As we already mentioned, Apple distributes for free its development kit, which contains also an IDE. Java and some related utilities (most notably, ant) are already installed. Eclipse is easily installable and works very well (albeit SWT for OS X is not usually so up to date as the Windows or Linux version). Ruby is already installed, but you might want to update it.
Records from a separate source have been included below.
(** ** Nodes *)

Definition string_prop (n : string) (v : list Z) : list Z * list Z := (str n, v ++ [0]).
Definition list_prop (n : string) (l : list (list Z)) : list Z * list Z := (str n, table l).
Definition u32_prop (n : string) (v : Z) : list Z * list Z := (str n, write_be32 v).
Definition u64_prop (n : string) (v : Z) : list Z * list Z := (str n, write_be64 v).
Definition cells_bytes (l : list Z) : list Z := concat (map write_be32 l).
Definition cells_prop (n : string) (l : list Z) : list Z * list Z := (str n, cells_bytes l).
Definition empty_prop (n : string) : list Z * list Z := (str n, []).
Arguments string_prop n%_string v.
Arguments list_prop n%_string l.
Arguments u32_prop n%_string v.
Arguments u64_prop n%_string v.
Arguments cells_prop n%_string l.
Arguments empty_prop n%_string.
Definition text_of (s : option (list Z)) : list Z := default [] s.

Definition intc_node (phandle : Z) : node :=
  Node (str "interrupt-controller")
    [string_prop "compatible" (str "riscv,cpu-intc"); empty_prop "interrupt-controller";
     u32_prop "#interrupt-cells" 1; u32_prop "phandle" phandle] [].
Definition cpu_node (phandle : Z) (cpu : VartVirtFdtCpu) : node :=
  Node (str "cpu@" ++ print_hex (cpu_hartid cpu))
    [string_prop "device_type" (str "cpu"); u32_prop "reg" (cpu_hartid cpu);
     string_prop "status" (str "okay"); string_prop "compatible" (str "riscv");
     string_prop "riscv,isa" (text_of (cpu_isa cpu));
     string_prop "riscv,isa-base" (text_of (cpu_isa_base cpu));
     list_prop "riscv,isa-extensions" (map text_of (default [] (cpu_isa_extensions cpu)));
     string_prop "mmu-type" (text_of (cpu_mmu_type cpu))]
    [intc_node phandle].
(** The CPUs from the index [i] on; the interrupt controller of the first CPU has the
    number 1. *)
Fixpoint cpu_nodes (i : Z) (cpus : list VartVirtFdtCpu) : list node :=
  match cpus with
  | [] => []
  | cpu :: cpus => cpu_node (i + 1) cpu :: cpu_nodes (i + 1) cpus
  end.
Definition cpus_node (c : VartVirtFdtConfig) : node :=
  Node (str "cpus")
    [u32_prop "#address-cells" 1; u32_prop "#size-cells" 0;
     u32_prop "timebase-frequency" (vc_timebase_frequency c)]
    (cpu_nodes 0 (default [] (vc_cpus c))).
Definition memory_node (base size : Z) : node :=
  Node (str "memory@" ++ print_hex base)
    [string_prop "device_type" (str "memory"); cells_prop "reg" (cells64 base ++ cells64 size)] [].
Definition chosen_node (c : VartVirtFdtConfig) : node :=
  Node (str "chosen")
    (match vc_bootargs c with
     | Some (b :: l) => [string_prop "bootargs" (b :: l)]
     | _ => []
     end ++
     (if vc_initrd_size c =? 0 then []
      else [u64_prop "linux,initrd-start" (vc_initrd_start c);
            u64_prop "linux,initrd-end" (vc_initrd_start c + vc_initrd_size c)]) ++
     [string_prop "stdout-path" (str "/soc/serial@10000000")]) [].
Definition aliases_node : node :=
  Node (str "aliases") [string_prop "serial0" (str "/soc/serial@10000000")] [].
Definition uart_node (aplic : Z) : node :=
  Node (str "serial@10000000")
    [string_prop "compatible" (str "ns16550a");
     cells_prop "reg" (cells64 VART_VIRT_UART_BASE ++ cells64 VART_VIRT_UART_SIZE);
     u32_prop "clock-frequency" VART_VIRT_UART_CLOCK_HZ; u32_prop "interrupt-parent" aplic;
     cells_prop "interrupts" [VART_VIRT_UART_IRQ; IRQ_TYPE_LEVEL_HIGH]] [].
Definition iommu_node (phandle : Z) : node :=
  Node (str "iommu@0")
    [string_prop "compatible" (str "riscv,pci-iommu"); u32_prop "#iommu-cells" 1;
     cells_prop "reg" [0; 0; 0; 0; 0]; u32_prop "phandle" phandle] [].
Definition pcie_node (imsic aplic : Z) (iommu : bool) : node :=
  Node (str "pci@30000000")
    ([u32_prop "#address-cells" FDT_PCI_ADDR_CELLS; u32_prop "#interrupt-cells" FDT_PCI_INT_CELLS;
      u32_prop "#size-cells" 2; string_prop "compatible" (str "pci-host-ecam-generic");
      string_prop "device_type" (str "pci"); u32_prop "linux,pci-domain" 0;
      cells_prop "bus-range" [0; 255]; empty_prop "dma-coherent"; u32_prop "msi-parent" imsic;
      cells_prop "reg" (cells64 VART_VIRT_PCIE_ECAM_BASE ++ cells64 VART_VIRT_PCIE_ECAM_SIZE);
      cells_prop "ranges"
        [FDT_PCI_RANGE_IOPORT; 0; 0; 0; VART_VIRT_PCIE_PIO_BASE; 0; VART_VIRT_PCIE_PIO_SIZE;
         FDT_PCI_RANGE_MMIO; 0; VART_VIRT_PCIE_MMIO_BASE; 0; VART_VIRT_PCIE_MMIO_BASE; 0;
         VART_VIRT_PCIE_MMIO_SIZE];
      cells_prop "interrupt-map" (interrupt_map aplic);
      cells_prop "interrupt-map-mask" [0x1800; 0; 0; 0x7]] ++
     (if iommu then [cells_prop "iommu-map" [0; aplic + 1; 0; 0x10000]] else []))
    (if iommu then [iommu_node (aplic + 1)] else []).
Definition imsic_node (count imsic : Z) : node :=
  Node (str "interrupt-controller@28000000")
    [list_prop "compatible" [str "qemu,imsics"; str "riscv,imsics"];
     u32_prop "#interrupt-cells" 0; empty_prop "interrupt-controller";
     empty_prop "msi-controller"; u32_prop "#msi-cells" 0;
     cells_prop "interrupts-extended"
       (concat (map (fun i => [i + 1; RISCV_IRQ_S_EXT]) (seqZ 0 count)));
     cells_prop "reg" (cells64 VART_VIRT_IMSIC_S_BASE ++ cells64 (count * VART_VIRT_IMSIC_FILE_SIZE));
     u32_prop "riscv,num-ids" VART_VIRT_IMSIC_NUM_IDS; u32_prop "phandle" imsic] [].
Definition aplic_node (imsic aplic : Z) : node :=
  Node (str "interrupt-controller@d000000")
    [list_prop "compatible" [str "qemu,aplic"; str "riscv,aplic"];
     u32_prop "#address-cells" 0; u32_prop "#interrupt-cells" 2;
     empty_prop "interrupt-controller"; u32_prop "msi-parent" imsic;
     cells_prop "reg" (cells64 VART_VIRT_APLIC_S_BASE ++ cells64 VART_VIRT_APLIC_SIZE);
     u32_prop "riscv,num-sources" VART_VIRT_APLIC_NUM_SOURCES; u32_prop "phandle" aplic] [].
Definition soc_node (count : Z) (iommu : bool) : node :=
  Node (str "soc")
    [u32_prop "#address-cells" 2; u32_prop "#size-cells" 2;
     string_prop "compatible" (str "simple-bus"); empty_prop "ranges"]
    [imsic_node count (count + 1); aplic_node (count + 1) (count + 2); uart_node (count + 2);
     pcie_node (count + 1) (count + 2) iommu].
Definition virt_tree (c : VartVirtFdtConfig) : node :=
  Node []
    [string_prop "model" (str "VART RISC-V virtual machine");
     string_prop "compatible" (str "riscv-virtio");
     u32_prop "#address-cells" 2; u32_prop "#size-cells" 2]
    [cpus_node c; memory_node (vc_ram_base c) (vc_ram_size c); chosen_node c; aliases_node;
     soc_node (vc_cpu_count c) (vc_enable_riscv_iommu c)].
Many applications export an interface that make them scriptable. The situation is very similar to what was available on the Amiga using AREXX (for the few who can remember). Interestingly, even if by default scripts must be written in AppleScript (and you don't want to do that) there are bridges (e.g., for Python and Ruby) that make it easy to script applications in other languages. For instance, the following Ruby script will extract the track number from Ogg Vorbis files and poke that information into iTunes (which by default does not read track numbers from such files); the script requires the Ruby vorbisfile extension:

require "appscript"
require "vorbisfile"
include Appscript

it = app("iTunes")
vf = Ogg::VorbisFile.new
old = it.fixed_indexing.get
it.set(it.fixed_indexing, :to => true)

it.library_playlists[1].file_tracks.get.each do |track|
  path = track.location.get.path
  if path[-4..-1] == ".ogg" then
    f = File.new(path)
    vf.open(f)
    puts path
    tn = vf.comments(-1)["tracknumber"]
    if tn != nil then it.set(track.track_number, :to => tn.to_i) end
    f.close
  end
end

it.set(it.fixed_indexing, :to => old)

LaTEXing

The tools for writing in LaTEX are a pretty damn religious choice. After some fiddling I decided to use TeXlipse for editing and PDFView for previewing. The two tools can interact fairly happily, if the previewer is set to the following script in TeXlipse (note that I installed PDFView in Application/Extras):

#!/bin/bash
/usr/bin/open -a /Applications/Extras/PDFView.app "$1"
osascript -e "tell application \"PDFView\" to display tex line $2 of file \"$(pwd)/$1\""

Of course, you must setup the viewer preferences in TeXlipse so that the viewer is started using the above script, and the first parameter passed is %file whereas the second one is %line.

The idea is that of firing PDFView, and then move it on the right line using the built-in AppleScript interface. You need the pdfsync package, which generates positional info. Inverse search is also supported—just set up things in PDFView using a custom external command and create a script like this (note that I installed Eclipse in Application/Extras, too):

#!/bin/bash

java -classpath $(ls -1 /Applications/Extras/eclipse/plugins/net.sourceforge.texlipse_*/texlipse.jar | tail -n 1) \
	net.sourceforge.texlipse.viewer.util.FileLocationClient -f "$1" -l $2 &>/dev/console # $1 = file, $2 = line 

This command tells TeXlipse to move on the right spot: you must of course pass %file as first parameter and %line as second parameter (yes, the parameter syntax in TeXlipse and PDFView is the same). Note that this setup will work only if you compile using pdflatex.